[DATA]
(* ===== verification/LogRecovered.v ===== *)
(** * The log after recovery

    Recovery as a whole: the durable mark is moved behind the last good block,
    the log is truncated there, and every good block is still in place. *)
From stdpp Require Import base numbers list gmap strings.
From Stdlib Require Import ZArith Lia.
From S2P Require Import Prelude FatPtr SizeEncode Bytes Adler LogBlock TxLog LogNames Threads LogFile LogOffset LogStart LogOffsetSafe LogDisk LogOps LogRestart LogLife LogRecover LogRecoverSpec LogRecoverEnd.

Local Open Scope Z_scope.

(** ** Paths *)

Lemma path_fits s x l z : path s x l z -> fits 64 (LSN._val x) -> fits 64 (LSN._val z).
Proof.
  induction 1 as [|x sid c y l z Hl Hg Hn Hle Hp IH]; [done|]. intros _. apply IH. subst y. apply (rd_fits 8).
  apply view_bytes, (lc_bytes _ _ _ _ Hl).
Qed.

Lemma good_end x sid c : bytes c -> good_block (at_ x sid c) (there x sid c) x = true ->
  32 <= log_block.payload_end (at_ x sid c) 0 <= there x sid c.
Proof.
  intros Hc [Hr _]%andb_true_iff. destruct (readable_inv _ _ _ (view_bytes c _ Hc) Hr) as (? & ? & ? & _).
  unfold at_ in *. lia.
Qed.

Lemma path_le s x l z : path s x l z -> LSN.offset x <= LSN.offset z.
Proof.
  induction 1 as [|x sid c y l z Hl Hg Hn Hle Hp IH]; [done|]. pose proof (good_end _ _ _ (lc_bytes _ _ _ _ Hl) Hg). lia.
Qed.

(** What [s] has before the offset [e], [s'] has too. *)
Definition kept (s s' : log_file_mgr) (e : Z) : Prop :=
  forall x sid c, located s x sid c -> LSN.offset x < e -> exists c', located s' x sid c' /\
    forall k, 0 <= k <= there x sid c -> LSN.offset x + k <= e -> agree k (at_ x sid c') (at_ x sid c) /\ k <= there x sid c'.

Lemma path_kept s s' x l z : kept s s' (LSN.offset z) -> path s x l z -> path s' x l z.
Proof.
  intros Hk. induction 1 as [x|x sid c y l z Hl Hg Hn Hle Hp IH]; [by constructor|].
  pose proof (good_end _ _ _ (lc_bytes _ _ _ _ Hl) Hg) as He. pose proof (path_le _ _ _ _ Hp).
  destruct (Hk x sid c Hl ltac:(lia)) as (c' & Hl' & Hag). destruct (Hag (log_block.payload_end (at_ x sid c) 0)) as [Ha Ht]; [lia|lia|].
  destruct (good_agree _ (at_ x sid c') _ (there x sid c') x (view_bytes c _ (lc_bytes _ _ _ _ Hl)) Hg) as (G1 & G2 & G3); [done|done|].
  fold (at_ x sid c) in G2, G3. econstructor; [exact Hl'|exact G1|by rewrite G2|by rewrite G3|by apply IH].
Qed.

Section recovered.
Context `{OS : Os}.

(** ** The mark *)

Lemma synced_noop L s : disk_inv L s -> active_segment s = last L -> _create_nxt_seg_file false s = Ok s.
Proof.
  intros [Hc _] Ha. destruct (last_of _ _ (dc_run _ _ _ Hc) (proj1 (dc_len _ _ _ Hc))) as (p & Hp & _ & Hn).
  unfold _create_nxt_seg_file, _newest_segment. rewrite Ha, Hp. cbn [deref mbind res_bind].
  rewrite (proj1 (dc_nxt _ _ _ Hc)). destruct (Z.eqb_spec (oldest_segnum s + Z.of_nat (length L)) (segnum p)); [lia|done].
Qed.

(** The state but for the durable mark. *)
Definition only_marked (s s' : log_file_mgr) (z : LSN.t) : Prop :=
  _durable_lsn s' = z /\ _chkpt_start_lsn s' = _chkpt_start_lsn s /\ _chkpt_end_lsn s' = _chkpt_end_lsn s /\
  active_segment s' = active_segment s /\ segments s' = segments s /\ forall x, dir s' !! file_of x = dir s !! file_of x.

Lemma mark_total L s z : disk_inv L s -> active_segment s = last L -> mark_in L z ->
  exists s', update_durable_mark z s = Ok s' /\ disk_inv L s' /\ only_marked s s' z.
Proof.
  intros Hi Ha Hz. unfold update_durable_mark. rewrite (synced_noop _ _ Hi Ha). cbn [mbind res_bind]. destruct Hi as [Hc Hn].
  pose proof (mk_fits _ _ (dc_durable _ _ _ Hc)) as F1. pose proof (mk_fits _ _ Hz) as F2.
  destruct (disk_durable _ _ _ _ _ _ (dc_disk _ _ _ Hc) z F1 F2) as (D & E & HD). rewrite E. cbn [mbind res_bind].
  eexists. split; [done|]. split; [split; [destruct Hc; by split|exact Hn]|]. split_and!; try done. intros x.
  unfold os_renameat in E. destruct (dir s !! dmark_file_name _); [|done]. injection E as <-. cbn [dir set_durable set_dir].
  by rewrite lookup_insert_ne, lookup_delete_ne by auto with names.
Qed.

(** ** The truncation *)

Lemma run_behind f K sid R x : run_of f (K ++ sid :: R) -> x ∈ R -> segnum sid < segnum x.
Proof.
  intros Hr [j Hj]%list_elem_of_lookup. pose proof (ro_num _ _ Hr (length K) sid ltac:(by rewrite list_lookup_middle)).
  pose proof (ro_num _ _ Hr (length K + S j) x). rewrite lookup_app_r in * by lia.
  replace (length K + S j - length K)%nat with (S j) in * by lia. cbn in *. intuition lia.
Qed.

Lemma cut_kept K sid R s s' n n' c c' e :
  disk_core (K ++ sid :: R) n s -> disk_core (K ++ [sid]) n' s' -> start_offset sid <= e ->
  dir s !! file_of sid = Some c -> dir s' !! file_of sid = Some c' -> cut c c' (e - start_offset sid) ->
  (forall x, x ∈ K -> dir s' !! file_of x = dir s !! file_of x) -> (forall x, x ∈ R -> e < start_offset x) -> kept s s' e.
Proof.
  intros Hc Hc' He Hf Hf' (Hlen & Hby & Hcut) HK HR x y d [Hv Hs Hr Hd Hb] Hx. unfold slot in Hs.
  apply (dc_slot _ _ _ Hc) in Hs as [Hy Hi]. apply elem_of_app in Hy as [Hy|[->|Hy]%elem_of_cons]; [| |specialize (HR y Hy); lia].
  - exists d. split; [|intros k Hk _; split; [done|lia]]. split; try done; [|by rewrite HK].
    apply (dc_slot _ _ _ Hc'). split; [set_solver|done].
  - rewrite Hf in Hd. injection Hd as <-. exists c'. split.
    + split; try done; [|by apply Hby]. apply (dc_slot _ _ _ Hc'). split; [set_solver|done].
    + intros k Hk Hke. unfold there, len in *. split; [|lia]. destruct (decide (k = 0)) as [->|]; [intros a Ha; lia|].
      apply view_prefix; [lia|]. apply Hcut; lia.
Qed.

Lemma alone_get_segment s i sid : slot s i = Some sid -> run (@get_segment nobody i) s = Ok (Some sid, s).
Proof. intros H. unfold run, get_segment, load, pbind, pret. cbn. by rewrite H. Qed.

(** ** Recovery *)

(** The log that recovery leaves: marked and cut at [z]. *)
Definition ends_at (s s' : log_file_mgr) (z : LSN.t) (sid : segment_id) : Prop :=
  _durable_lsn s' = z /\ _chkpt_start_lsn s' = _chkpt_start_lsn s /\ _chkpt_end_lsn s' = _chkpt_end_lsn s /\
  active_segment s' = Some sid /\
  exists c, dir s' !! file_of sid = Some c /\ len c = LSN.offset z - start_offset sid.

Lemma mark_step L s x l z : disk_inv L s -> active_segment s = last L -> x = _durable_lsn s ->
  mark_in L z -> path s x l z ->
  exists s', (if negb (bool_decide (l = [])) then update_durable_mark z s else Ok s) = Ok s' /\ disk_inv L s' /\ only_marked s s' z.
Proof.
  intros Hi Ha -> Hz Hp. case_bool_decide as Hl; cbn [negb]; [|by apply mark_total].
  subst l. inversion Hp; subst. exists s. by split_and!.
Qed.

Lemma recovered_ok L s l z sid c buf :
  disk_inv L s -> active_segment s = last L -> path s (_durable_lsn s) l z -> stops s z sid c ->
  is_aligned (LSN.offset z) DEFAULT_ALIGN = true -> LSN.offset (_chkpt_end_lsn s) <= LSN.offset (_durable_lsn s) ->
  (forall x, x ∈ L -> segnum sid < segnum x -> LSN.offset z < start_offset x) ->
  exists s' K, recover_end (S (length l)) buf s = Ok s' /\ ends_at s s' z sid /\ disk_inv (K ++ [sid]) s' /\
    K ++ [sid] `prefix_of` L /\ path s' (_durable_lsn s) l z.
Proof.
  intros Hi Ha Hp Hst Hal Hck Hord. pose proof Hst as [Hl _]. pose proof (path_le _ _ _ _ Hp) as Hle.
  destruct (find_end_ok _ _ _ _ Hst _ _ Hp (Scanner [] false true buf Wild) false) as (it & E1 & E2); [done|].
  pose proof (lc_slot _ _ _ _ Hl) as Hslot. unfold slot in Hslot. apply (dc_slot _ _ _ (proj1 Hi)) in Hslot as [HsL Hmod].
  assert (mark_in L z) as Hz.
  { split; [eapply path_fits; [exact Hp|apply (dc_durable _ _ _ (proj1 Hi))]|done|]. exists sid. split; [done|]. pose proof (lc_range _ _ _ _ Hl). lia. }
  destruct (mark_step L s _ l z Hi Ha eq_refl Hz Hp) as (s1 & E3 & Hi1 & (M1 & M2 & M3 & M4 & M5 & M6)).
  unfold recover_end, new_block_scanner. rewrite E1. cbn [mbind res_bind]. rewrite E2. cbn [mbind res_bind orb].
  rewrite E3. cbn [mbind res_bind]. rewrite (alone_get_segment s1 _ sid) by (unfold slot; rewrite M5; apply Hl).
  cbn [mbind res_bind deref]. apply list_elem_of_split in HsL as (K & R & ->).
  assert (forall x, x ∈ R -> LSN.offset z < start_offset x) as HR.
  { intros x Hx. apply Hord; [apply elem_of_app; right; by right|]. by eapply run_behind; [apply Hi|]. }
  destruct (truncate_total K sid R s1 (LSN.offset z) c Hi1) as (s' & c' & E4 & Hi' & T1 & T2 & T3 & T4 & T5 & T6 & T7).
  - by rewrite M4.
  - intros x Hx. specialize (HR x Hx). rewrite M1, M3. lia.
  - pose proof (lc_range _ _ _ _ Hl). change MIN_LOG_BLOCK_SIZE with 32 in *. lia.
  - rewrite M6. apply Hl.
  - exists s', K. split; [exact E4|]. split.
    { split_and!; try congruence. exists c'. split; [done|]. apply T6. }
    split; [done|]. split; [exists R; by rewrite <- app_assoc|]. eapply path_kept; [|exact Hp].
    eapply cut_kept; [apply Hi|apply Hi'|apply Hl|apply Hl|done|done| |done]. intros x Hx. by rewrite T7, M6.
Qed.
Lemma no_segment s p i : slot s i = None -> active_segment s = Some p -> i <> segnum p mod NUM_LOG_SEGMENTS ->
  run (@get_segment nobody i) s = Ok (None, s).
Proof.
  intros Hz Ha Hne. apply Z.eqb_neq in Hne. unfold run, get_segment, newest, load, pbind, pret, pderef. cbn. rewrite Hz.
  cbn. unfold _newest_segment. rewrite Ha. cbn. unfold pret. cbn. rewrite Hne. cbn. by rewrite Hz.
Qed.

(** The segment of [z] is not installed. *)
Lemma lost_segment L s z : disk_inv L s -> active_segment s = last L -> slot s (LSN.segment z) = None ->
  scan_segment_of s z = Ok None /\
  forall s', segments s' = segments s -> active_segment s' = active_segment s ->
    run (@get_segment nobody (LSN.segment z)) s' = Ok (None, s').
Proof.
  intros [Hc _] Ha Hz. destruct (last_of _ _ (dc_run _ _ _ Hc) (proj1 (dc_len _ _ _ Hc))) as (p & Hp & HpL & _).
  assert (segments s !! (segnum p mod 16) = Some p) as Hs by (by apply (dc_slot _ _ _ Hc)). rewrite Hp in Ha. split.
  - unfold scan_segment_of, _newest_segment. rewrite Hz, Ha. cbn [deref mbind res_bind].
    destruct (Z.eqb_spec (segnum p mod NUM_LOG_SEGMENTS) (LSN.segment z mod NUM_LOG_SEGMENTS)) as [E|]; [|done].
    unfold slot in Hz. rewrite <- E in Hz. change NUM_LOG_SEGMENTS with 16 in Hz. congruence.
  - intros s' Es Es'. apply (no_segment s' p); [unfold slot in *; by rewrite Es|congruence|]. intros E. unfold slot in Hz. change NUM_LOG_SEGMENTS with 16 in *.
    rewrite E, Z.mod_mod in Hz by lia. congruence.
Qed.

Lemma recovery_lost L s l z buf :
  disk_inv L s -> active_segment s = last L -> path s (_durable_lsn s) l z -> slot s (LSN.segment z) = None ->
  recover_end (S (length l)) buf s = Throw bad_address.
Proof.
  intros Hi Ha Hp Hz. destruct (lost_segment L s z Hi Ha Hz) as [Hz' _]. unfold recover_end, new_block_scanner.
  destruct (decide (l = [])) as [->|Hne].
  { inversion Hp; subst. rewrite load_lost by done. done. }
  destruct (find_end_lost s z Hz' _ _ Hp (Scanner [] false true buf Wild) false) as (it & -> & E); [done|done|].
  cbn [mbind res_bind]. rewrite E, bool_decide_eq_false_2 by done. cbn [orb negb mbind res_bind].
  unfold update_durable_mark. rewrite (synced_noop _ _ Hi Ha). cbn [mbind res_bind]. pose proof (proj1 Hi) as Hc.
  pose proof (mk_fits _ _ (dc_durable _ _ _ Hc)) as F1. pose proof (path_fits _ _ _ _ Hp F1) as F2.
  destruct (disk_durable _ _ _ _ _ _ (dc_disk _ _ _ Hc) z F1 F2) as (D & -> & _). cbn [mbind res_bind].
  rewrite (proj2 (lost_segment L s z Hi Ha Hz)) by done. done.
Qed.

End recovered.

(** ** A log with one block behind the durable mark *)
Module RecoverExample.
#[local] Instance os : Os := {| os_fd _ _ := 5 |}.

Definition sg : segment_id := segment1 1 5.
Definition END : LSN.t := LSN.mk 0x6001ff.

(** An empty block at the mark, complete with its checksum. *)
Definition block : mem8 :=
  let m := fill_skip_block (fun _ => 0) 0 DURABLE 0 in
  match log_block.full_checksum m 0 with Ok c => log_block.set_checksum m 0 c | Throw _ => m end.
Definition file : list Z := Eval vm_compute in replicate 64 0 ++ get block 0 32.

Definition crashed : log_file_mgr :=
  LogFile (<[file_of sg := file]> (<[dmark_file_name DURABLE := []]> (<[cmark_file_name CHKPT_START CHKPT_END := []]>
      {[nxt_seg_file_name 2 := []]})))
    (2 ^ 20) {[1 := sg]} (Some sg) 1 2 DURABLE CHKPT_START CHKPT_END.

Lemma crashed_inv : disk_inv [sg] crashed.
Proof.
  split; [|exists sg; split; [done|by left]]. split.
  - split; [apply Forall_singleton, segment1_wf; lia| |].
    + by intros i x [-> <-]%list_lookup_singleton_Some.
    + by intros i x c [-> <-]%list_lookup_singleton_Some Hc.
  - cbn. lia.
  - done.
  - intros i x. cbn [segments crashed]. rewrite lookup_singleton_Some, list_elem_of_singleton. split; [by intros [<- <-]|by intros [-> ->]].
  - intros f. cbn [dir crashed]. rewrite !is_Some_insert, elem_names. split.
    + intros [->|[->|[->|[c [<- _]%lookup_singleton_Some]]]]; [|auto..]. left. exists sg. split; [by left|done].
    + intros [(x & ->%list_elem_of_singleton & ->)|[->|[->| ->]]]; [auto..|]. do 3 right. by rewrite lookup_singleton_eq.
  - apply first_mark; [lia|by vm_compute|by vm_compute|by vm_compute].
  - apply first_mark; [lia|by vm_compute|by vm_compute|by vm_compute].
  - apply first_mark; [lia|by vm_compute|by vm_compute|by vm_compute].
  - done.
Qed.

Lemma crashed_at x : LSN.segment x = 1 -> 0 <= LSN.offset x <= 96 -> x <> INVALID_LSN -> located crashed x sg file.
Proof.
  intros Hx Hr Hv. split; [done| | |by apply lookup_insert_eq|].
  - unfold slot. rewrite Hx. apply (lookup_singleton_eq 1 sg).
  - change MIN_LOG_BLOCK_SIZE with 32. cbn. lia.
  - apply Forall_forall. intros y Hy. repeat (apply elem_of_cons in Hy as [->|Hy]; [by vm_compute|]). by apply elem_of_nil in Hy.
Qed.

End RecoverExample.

...

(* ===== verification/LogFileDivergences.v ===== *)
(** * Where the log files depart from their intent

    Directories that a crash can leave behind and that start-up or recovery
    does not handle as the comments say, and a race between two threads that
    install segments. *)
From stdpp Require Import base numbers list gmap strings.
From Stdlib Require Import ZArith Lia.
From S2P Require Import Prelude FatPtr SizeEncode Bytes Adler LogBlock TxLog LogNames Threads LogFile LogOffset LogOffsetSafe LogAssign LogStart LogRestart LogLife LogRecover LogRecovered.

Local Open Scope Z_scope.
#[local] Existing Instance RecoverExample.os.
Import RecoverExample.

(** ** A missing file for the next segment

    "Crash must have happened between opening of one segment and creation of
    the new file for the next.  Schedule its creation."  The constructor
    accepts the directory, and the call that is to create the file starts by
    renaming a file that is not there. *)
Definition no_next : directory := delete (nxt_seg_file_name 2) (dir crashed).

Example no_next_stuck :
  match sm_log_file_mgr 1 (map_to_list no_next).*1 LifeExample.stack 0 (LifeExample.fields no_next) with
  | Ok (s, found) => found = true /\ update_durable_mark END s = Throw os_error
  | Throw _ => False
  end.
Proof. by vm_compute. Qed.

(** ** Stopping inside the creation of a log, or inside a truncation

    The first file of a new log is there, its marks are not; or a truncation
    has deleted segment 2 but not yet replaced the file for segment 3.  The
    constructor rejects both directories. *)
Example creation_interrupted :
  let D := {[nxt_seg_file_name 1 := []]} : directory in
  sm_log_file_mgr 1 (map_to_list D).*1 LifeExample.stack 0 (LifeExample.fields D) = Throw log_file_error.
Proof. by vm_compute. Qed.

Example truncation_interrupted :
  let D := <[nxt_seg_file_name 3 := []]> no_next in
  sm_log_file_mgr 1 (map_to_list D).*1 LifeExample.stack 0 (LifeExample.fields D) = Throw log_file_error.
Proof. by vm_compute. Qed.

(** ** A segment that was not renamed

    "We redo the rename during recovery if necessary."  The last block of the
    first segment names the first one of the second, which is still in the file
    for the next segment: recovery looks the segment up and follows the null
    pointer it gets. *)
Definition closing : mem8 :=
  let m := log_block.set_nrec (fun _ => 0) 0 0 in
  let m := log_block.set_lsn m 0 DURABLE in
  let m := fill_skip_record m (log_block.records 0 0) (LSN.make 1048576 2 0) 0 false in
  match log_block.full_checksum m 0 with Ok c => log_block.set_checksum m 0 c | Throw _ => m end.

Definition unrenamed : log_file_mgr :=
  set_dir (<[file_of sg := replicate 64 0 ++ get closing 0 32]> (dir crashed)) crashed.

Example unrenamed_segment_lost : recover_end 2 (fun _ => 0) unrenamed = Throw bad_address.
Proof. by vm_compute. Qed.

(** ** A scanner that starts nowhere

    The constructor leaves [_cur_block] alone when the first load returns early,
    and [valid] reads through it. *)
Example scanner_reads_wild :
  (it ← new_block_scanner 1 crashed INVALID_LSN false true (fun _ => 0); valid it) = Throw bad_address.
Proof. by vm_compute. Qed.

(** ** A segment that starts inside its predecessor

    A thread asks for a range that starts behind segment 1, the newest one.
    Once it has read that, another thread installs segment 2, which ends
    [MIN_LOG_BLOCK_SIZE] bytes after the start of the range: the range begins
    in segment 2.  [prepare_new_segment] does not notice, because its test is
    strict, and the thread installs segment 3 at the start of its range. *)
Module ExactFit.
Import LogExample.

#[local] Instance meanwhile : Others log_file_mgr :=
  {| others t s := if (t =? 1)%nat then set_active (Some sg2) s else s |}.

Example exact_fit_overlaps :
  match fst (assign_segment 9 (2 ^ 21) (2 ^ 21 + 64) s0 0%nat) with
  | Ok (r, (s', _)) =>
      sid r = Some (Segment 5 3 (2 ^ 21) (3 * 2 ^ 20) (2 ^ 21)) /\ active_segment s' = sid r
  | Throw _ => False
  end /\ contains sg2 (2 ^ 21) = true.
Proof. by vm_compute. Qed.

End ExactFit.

[PROBLEM] Using the entries above, give again exactly the lines from the line holding "eapply cut_kept; [apply" through the line holding "destruct (Z.eqb_spec (segnum". Include both end lines and nothing else.

[EXERCISE ANSWER]
    eapply cut_kept; [apply Hi|apply Hi'|apply Hl|apply Hl|done|done| |done]. intros x Hx. by rewrite T7, M6.
Qed.
Lemma no_segment s p i : slot s i = None -> active_segment s = Some p -> i <> segnum p mod NUM_LOG_SEGMENTS ->
  run (@get_segment nobody i) s = Ok (None, s).
Proof.
  intros Hz Ha Hne. apply Z.eqb_neq in Hne. unfold run, get_segment, newest, load, pbind, pret, pderef. cbn. rewrite Hz.
  cbn. unfold _newest_segment. rewrite Ha. cbn. unfold pret. cbn. rewrite Hne. cbn. by rewrite Hz.
Qed.

(** The segment of [z] is not installed. *)
Lemma lost_segment L s z : disk_inv L s -> active_segment s = last L -> slot s (LSN.segment z) = None ->
  scan_segment_of s z = Ok None /\
  forall s', segments s' = segments s -> active_segment s' = active_segment s ->
    run (@get_segment nobody (LSN.segment z)) s' = Ok (None, s').
Proof.
  intros [Hc _] Ha Hz. destruct (last_of _ _ (dc_run _ _ _ Hc) (proj1 (dc_len _ _ _ Hc))) as (p & Hp & HpL & _).
  assert (segments s !! (segnum p mod 16) = Some p) as Hs by (by apply (dc_slot _ _ _ Hc)). rewrite Hp in Ha. split.
  - unfold scan_segment_of, _newest_segment. rewrite Hz, Ha. cbn [deref mbind res_bind].
    destruct (Z.eqb_spec (segnum p mod NUM_LOG_SEGMENTS) (LSN.segment z mod NUM_LOG_SEGMENTS)) as [E|]; [|done].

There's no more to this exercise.